![]() |
Desa Sukawati, yang kini menjadi salah satu wilayah penting di Kabupaten Gianyar, Bali, memiliki sejarah panjang yang kaya akan mitos dan peristiwa bersejarah. Dahulu, kawasan ini dikenal sebagai Hutan Timbul sebelum berkembang menjadi pemukiman yang makmur.
Berbagai cerita rakyat dan babad menceritakan perjalanan panjang yang mengubah hutan belantara ini menjadi desa yang dihuni oleh masyarakat yang berbudaya tinggi. Menurut babad setempat, pada abad ke-18, wilayah ini masih berupa hutan lebat yang belum berpenghuni.
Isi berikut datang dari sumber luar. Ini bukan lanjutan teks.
Lemma replacers_of_spec `{HashOrder} s :
  no_empty (replacers_of selections s) ∧
  ∀ a x, x ∈ entry (replacers_of selections s) a ↔
    is_Some (selections !! x) ∧ is_unsound s x = false ∧ tc replaces x a.
Proof.
  unfold replacers_of.
  assert (Hfold : ∀ l m, (∀ e, e ∈ l → selections !! e.1 = Some e.2) → no_empty m →
    let m' := fold_left (λ replacers (e : RecordId * SelInfo),
      if is_unsound s e.1 then replacers
      else add_replacers (S (size selections)) selections e.1 (si_replace_target e.2) replacers) l m in
    no_empty m' ∧ ∀ a x, x ∈ entry m' a ↔ x ∈ entry m a ∨
      ∃ i, (x, i) ∈ l ∧ is_unsound s x = false ∧ tc replaces x a).
  { induction l as [|[y i] l IH]; intros m Hl Hm; cbn [fold_left fst snd].
    - split; [done|]. intros a x. setoid_rewrite elem_of_nil. naive_solver.
    - pose proof (Hl (y, i) ltac:(by left)) as Hy. simpl in Hy.
      assert (Hl' : ∀ e, e ∈ l → selections !! e.1 = Some e.2) by (intros; apply Hl; by right).
      setoid_rewrite elem_of_cons. destruct (is_unsound s y) eqn:Eu.
      + destruct (IH m Hl' Hm) as [Hm' Hin]. split; [done|]. intros a x. rewrite Hin.
        split; [naive_solver|]. intros [?|(j & [[= -> ->]|?] & ? & ?)]; [by left | congruence | eauto].
      + destruct (add_replacers_spec (S (size selections)) y (si_replace_target i) m) as [Hm1 Hin1].
        { intros b _. pose proof (below_size (rank b)). lia. }
        { done. }
        destruct (IH _ Hl' Hm1) as [Hm' Hin]. split; [done|]. intros a x. rewrite Hin, Hin1.
        assert (Htc : (∃ b, si_replace_target i = Some b ∧ rtc replaces b a) ↔ tc replaces y a).
        { split.
          - intros (b & Hb & Hba). eapply tc_rtc_r; [apply tc_once; by exists i | done].
          - intros Ht. assert (∃ b, replaces y b ∧ rtc replaces b a) as (b & (j & Hj & Hb) & Hba).
            { inversion Ht; subst; [eauto using rtc_refl | eauto using tc_rtc]. }
            rewrite Hy in Hj. injection Hj as <-. eauto. }
        rewrite Htc. naive_solver. }
  destruct (Hfold (hash_iter selections) ∅) as [Hm Hin].
  - intros [x i] He. rewrite hash_iter_perm in He. by apply elem_of_map_to_list in He.
  - by intros ?? ?%lookup_empty_Some.
  - split; [done|]. intros a x. rewrite Hin. unfold entry at 1. rewrite lookup_empty. simpl.
    setoid_rewrite hash_iter_perm. setoid_rewrite elem_of_map_to_list. unfold is_Some. set_solver.
Qed.
End chains.

Lemma restorations_of_spec unsound_ids replacers id X :
  no_empty replacers →
  restorations_of unsound_ids replacers !! id = Some X ↔
    id ∈ unsound_ids ∧ X = entry replacers id ∧ X ≠ ∅.
Proof.
  intros Hne. unfold restorations_of.
  assert (Hfold : ∀ l (m : gmap RecordId (gset RecordId)), fold_left (λ m id,
      match replacers !! id with
      | Some set => if bool_decide (set = ∅) then m else <[id := set]> m
      | None => m
      end) l m !! id = Some X ↔
    (id ∈ l ∧ X = entry replacers id ∧ X ≠ ∅) ∨
    (¬ (id ∈ l ∧ entry replacers id ≠ ∅) ∧ m !! id = Some X)).
  { unfold entry. induction l as [|y l IH]; intros m; cbn [fold_left].
    - rewrite elem_of_nil. naive_solver.
    - rewrite IH, elem_of_cons. destruct (decide (id = y)) as [<-|Hid].
      + destruct (replacers !! id) as [Y|] eqn:Ey; simpl.
        * pose proof (Hne id Y Ey). rewrite bool_decide_false, lookup_insert_eq by done.
          destruct (decide (id ∈ l)); naive_solver.
        * naive_solver.
      + destruct (replacers !! y) as [Y|] eqn:Ey; [|naive_solver].
        rewrite bool_decide_false by (by eapply Hne). rewrite lookup_insert_ne by done.
        naive_solver. }
  rewrite Hfold, lookup_empty. unfold btree_members. rewrite elem_of_sort_by, elem_of_elements.
  naive_solver.
Qed.

(** ** The lineage of a valid log *)

Section lineage.
Context `{Primitives, Serde, HashOrder} (rules : VerifierRules).

(** What the lineage records of an accepted candidate or selection. *)
Definition candidate_of (log : list record) (id : RecordId) (info : CandInfo) : Prop :=
  ∃ r (d : CandidateData), accepted_in log r ∧ rec_id r = id ∧ rec_kind r = Kind.Candidate ∧
    decode (rec_data r) = Some d ∧ info = cand_info r d.
Definition selection_of (log : list record) (id : RecordId) (info : SelInfo) : Prop :=
  ∃ r (d : SelectionData), accepted_in log r ∧ rec_id r = id ∧ rec_kind r = Kind.Selection ∧
    decode (rec_data r) = Some d ∧ info = sel_info r d.

Lemma subjects_unique log s r1 r2 :
  Replays rules log s → r1 ∈ log → r2 ∈ log → rec_kind r1 ≠ Kind.Verdict →
  rec_kind r2 ≠ Kind.Verdict → rec_id r1 = rec_id r2 → r1 = r2.
Proof.
  induction 1 as [|log s r v s' Hlog IH Hk Hf Hid Ht Htv Hb Hv Hap];
    [by intros ?%elem_of_nil|].
  rewrite find_first_None in Hf. destruct Hv as (Hkv & _).
  rewrite !elem_of_app, !elem_of_cons, !elem_of_nil.
  intros [W1|[->|[->|[]]]] [W2|[->|[->|[]]]] K1 K2 E; try done;
    first [by apply IH | by destruct (Hf r1) | by destruct (Hf r2)].
Qed.

Lemma accepted_in_iff log s r :
  Replays rules log s → accepted_in log r ↔
  r ∈ log ∧ rec_kind r ≠ Kind.Verdict ∧ rec_id r ∈ accepted_records s.
Proof.
  intros Hlog. destruct (replays_summary rules log s Hlog) as (Ha & _). rewrite Ha. split.
  - intros Hr. pose proof Hr as (Hin & Hk & _). split_and!; eauto.
  - intros (Hin & Hk & (r' & Hr' & E)). pose proof Hr' as (Hin' & Hk' & _).
    by rewrite (subjects_unique log s r r' Hlog Hin Hin' Hk Hk').
Qed.

(** What scanning one record adds. *)
Definition cand_at (s : State) (r : record) (id : RecordId) (info : CandInfo) : Prop :=
  rec_id r ∈ accepted_records s ∧ rec_id r = id ∧ rec_kind r = Kind.Candidate ∧
  ∃ d : CandidateData, decode (rec_data r) = Some d ∧ info = cand_info r d.
Definition sel_at (s : State) (r : record) (id : RecordId) (info : SelInfo) : Prop :=
  rec_id r ∈ accepted_records s ∧ rec_id r = id ∧ rec_kind r = Kind.Selection ∧
  ∃ d : SelectionData, decode (rec_data r) = Some d ∧ info = sel_info r d.

Lemma insert_iff {A} (m : gmap RecordId A) k a id x :
  <[k := a]> m !! id = Some x ↔ (k = id ∧ x = a) ∨ (k ≠ id ∧ m !! id = Some x).
Proof. rewrite lookup_insert_Some. naive_solver. Qed.

Lemma scan_record_cand s acc r id info :
  (scan_record s acc r).1 !! id = Some info →
  cand_at s r id info ∨ acc.1 !! id = Some info.
Proof.
  unfold scan_record, cand_at. case_match eqn:Ea; [by right|]. bool_simpl.
  destruct (rec_kind r) eqn:Hk; simpl; try by right.
  - destruct (decode (rec_data r) : option CandidateData) as [d|] eqn:Hd; simpl; [|by right].
    rewrite insert_iff. intros [[<- ->]|[_ ?]]; [left; eauto 10 | by right].
  - case_match; by right.
Qed.

Lemma scan_record_cand_here s acc r id info :
  cand_at s r id info → (scan_record s acc r).1 !! id = Some info.
Proof.
  intros (Ha & <- & Hk & d & Hd & ->). unfold scan_record.
  rewrite bool_decide_true by done. cbn [negb]. rewrite Hk, Hd. by apply lookup_insert_eq.
Qed.

Lemma scan_record_cand_other s acc r id :
  rec_id r ≠ id → (scan_record s acc r).1 !! id = acc.1 !! id.
Proof.
  intros Hne. unfold scan_record. case_match; [done|].
  destruct (rec_kind r); try done; case_match; try done. by apply lookup_insert_ne.
Qed.

Lemma scan_record_sel s acc r id info :
  (scan_record s acc r).2 !! id = Some info →
  sel_at s r id info ∨ acc.2 !! id = Some info.
Proof.
  unfold scan_record, sel_at. case_match eqn:Ea; [by right|]. bool_simpl.
  destruct (rec_kind r) eqn:Hk; simpl; try by right.
  - case_match; by right.
  - destruct (decode (rec_data r) : option SelectionData) as [d|] eqn:Hd; simpl; [|by right].
    rewrite insert_iff. intros [[<- ->]|[_ ?]]; [left; eauto 10 | by right].
Qed.

Lemma scan_record_sel_here s acc r id info :
  sel_at s r id info → (scan_record s acc r).2 !! id = Some info.
Proof.
  intros (Ha & <- & Hk & d & Hd & ->). unfold scan_record.
  rewrite bool_decide_true by done. cbn [negb]. rewrite Hk, Hd. by apply lookup_insert_eq.
Qed.

Lemma scan_record_sel_other s acc r id :
  rec_id r ≠ id → (scan_record s acc r).2 !! id = acc.2 !! id.
Proof.
  intros Hne. unfold scan_record. case_match; [done|].
  destruct (rec_kind r); try done; case_match; try done. by apply lookup_insert_ne.
Qed.

(** A fold of steps that either set their own key or leave the map alone. *)
Lemma fold_lookup {A B : Type} (f : B → record → B) (m : B → gmap RecordId A)
    (at_ : record → RecordId → A → Prop) (acc : B) (l : list record) :
  (∀ b r id a, m (f b r) !! id = Some a → at_ r id a ∨ m b !! id = Some a) →
  (∀ b r id a, at_ r id a → m (f b r) !! id = Some a) →
  (∀ b r id, rec_id r ≠ id → m (f b r) !! id = m b !! id) →
  (∀ r id a, at_ r id a → rec_id r = id ∧ rec_kind r ≠ Kind.Verdict) →
  (∀ r id a, r ∈ l → at_ r id a → ∀ r', r' ∈ l → rec_id r' = id → ∀ b,
     rec_kind r' = Kind.Verdict → m (f b r') = m b) →
  (∀ r r', r ∈ l → r' ∈ l → rec_kind r ≠ Kind.Verdict → rec_kind r' ≠ Kind.Verdict →
     rec_id r = rec_id r' → r = r') →
  m acc = ∅ →
  ∀ id a, m (fold_left f l acc) !! id = Some a ↔ ∃ r, r ∈ l ∧ at_ r id a.
Proof.
  intros Hsrc Hhere Hother Hat Hquiet Huniq Hacc.
  induction l as [|r l IH] using rev_ind; intros id a.
  { simpl. rewrite Hacc, lookup_empty. setoid_rewrite elem_of_nil. naive_solver. }
  assert (Hl : ∀ x, x ∈ l → x ∈ l ++ [r]) by (intros; apply elem_of_app; by left).
  assert (Hr : r ∈ l ++ [r]) by (apply elem_of_app; right; by left).
  specialize (IH ltac:(eauto) ltac:(eauto)).
  rewrite fold_left_app. cbn [fold_left]. split.
  - intros Ha. apply Hsrc in Ha as [?|Ha]; [by eauto|]. apply IH in Ha as (x & ? & ?). by eauto.
  - intros (x & Hx & Hxa).
    apply elem_of_app in Hx as [Hx| ->%list_elem_of_singleton]; [|by apply Hhere].
    destruct (decide (rec_id r = id)) as [Hid|]; [|rewrite Hother by done; apply IH; eauto].
    destruct (Hat _ _ _ Hxa) as [Ex Kx].
    destruct (decide (rec_kind r = Kind.Verdict)) as [Kr|Kr].
    + rewrite (Hquiet x id a (Hl _ Hx) Hxa r Hr Hid _ Kr). apply IH; eauto.
    + rewrite <- (Huniq x r) by (eauto || congruence). by apply Hhere.
Qed.

Lemma scan_record_verdict s acc r : rec_kind r = Kind.Verdict → scan_record s acc r = acc.
Proof. intros Hk. unfold scan_record. rewrite Hk. by case_match. Qed.

Lemma scan_spec log s :
  Replays rules log s →
  (∀ id info, (scan log s).1 !! id = Some info ↔ candidate_of log id info) ∧
  (∀ id info, (scan log s).2 !! id = Some info ↔ selection_of log id info).
Proof.
  intros Hlog. unfold scan. pose proof (subjects_unique log s) as Hu.
  split; intros id info.
  - rewrite (fold_lookup _ fst (cand_at s)).
    + unfold cand_at, candidate_of. setoid_rewrite (accepted_in_iff log s _ Hlog).
      split.
      * intros (r & Hin & Ha & He & Hk & d & Hd & Hi). exists r, d. split_and!; try done. by rewrite Hk.
      * intros (r & d & (Hin & _ & Ha) & He & Hk & Hd & Hi). exists r. by split_and!; eauto.
    + intros. by apply scan_record_cand.
    + intros. by apply scan_record_cand_here.
    + intros. by apply scan_record_cand_other.
    + intros r i a (_ & Ei & Hk & _). by rewrite Hk.
    + intros r i a _ _ r' _ _ b Hk. by rewrite scan_record_verdict.
    + eauto.
    + done.
  - rewrite (fold_lookup _ snd (sel_at s)).
    + unfold sel_at, selection_of. setoid_rewrite (accepted_in_iff log s _ Hlog).
      split.
      * intros (r & Hin & Ha & He & Hk & d & Hd & Hi). exists r, d. split_and!; try done. by rewrite Hk.
      * intros (r & d & (Hin & _ & Ha) & He & Hk & Hd & Hi). exists r. by split_and!; eauto.
    + intros. by apply scan_record_sel.
    + intros. by apply scan_record_sel_here.
    + intros. by apply scan_record_sel_other.
    + intros r i a (_ & Ei & Hk & _). by rewrite Hk.
    + intros r i a _ _ r' _ _ b Hk. by rewrite scan_record_verdict.
    + eauto.
    + done.
Qed.
(** ** Lineage points to earlier records *)

(** The position of the first record with an id. *)
Fixpoint rank (log : list record) (id : RecordId) : nat :=
  match log with
  | [] => 0
  | r :: log => if decide (rec_id r = id) then 0 else S (rank log id)
  end.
Saat itu, kawasan ini menjadi bagian dari Kerajaan Mengwi yang terdiri dari beberapa kantong pemukiman kecil seperti Cahu Pegambangan, Abasan, Langge, dan Laud. Namun, sebuah wabah penyakit yang dikenal sebagai “gring grubug” melanda daerah tersebut, menyebabkan banyak korban jiwa.
Wabah ini diduga disebabkan oleh ilmu hitam seorang ahli pengiwa, Ki Balian Batur, yang bermukim di daerah tersebut. Berbagai upaya dilakukan oleh Raja Mengwi untuk mengalahkan Ki Balian Batur, termasuk mengirim ahli pengiwa terbaik dari kerajaan, tetapi semuanya gagal.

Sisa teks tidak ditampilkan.